Provided records
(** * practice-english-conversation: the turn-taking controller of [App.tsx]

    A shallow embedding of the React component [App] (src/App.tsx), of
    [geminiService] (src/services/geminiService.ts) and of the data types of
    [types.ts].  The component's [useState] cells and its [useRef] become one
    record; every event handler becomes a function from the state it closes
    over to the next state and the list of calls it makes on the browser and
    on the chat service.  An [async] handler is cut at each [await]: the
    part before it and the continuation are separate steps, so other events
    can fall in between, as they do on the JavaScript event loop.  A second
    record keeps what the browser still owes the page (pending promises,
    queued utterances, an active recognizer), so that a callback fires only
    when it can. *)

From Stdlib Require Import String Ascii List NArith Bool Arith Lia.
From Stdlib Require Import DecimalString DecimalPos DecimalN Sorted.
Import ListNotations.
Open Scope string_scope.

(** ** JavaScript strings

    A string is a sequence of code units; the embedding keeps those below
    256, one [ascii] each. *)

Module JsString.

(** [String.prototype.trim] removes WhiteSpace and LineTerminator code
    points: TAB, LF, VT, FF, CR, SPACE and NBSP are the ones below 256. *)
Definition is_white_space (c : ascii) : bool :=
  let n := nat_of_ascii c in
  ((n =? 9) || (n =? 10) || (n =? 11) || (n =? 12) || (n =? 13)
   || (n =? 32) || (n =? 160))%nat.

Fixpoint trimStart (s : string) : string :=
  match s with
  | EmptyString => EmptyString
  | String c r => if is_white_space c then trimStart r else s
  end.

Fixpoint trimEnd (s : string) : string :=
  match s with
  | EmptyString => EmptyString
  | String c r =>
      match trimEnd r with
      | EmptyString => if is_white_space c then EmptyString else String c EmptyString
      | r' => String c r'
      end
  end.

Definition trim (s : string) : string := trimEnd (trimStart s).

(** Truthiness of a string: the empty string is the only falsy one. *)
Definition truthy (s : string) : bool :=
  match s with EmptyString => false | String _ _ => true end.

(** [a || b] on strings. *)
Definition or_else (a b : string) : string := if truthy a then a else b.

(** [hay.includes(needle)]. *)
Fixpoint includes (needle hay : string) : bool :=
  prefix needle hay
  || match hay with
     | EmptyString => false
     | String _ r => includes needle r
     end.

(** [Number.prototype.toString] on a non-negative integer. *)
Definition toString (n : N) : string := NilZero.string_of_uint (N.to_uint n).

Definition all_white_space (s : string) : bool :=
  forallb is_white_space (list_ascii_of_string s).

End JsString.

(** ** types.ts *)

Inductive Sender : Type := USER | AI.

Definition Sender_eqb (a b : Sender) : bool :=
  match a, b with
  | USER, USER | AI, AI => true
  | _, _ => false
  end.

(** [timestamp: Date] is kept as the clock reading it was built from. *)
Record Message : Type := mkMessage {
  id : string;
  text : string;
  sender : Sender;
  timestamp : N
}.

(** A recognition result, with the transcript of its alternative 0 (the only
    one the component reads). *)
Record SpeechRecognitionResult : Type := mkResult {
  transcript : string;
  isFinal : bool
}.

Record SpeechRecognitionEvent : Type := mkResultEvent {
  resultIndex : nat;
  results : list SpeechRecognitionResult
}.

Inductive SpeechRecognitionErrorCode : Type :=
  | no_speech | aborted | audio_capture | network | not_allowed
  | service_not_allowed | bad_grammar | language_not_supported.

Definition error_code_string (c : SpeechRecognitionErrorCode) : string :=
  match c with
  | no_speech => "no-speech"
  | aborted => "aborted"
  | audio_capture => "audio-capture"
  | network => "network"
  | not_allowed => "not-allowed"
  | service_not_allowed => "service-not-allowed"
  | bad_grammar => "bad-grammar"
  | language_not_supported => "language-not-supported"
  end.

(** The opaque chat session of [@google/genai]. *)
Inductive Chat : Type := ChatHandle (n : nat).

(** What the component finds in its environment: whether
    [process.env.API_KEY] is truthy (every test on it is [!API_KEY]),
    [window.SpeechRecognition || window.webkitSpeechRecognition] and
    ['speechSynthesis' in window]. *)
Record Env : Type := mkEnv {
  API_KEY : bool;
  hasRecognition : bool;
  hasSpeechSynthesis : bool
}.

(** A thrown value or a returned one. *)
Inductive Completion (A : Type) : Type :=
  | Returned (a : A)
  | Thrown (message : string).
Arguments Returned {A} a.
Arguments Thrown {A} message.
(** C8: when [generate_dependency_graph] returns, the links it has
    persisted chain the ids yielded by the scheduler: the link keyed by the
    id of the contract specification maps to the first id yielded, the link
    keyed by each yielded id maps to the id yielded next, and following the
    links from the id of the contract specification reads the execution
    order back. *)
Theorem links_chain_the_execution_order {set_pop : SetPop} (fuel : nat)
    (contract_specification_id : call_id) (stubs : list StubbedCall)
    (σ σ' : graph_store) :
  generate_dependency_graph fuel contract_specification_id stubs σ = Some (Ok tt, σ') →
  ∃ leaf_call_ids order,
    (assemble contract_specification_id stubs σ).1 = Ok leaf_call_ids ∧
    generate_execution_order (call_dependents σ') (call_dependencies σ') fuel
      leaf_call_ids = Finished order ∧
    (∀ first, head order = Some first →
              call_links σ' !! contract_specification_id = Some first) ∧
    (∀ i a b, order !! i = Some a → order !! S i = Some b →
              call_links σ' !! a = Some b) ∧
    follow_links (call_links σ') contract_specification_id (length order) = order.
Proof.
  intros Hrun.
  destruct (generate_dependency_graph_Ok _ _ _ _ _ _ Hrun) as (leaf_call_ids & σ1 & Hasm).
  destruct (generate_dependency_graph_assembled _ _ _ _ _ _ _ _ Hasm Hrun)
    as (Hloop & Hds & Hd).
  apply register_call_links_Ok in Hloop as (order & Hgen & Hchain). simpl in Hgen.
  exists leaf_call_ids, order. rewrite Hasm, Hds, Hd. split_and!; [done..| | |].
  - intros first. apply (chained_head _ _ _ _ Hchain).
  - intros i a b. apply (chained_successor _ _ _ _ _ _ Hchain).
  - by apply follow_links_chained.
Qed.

What you are asked to do
Give the number of lines in the material above where the word "every" appears, without any other words.

Reply to the task
2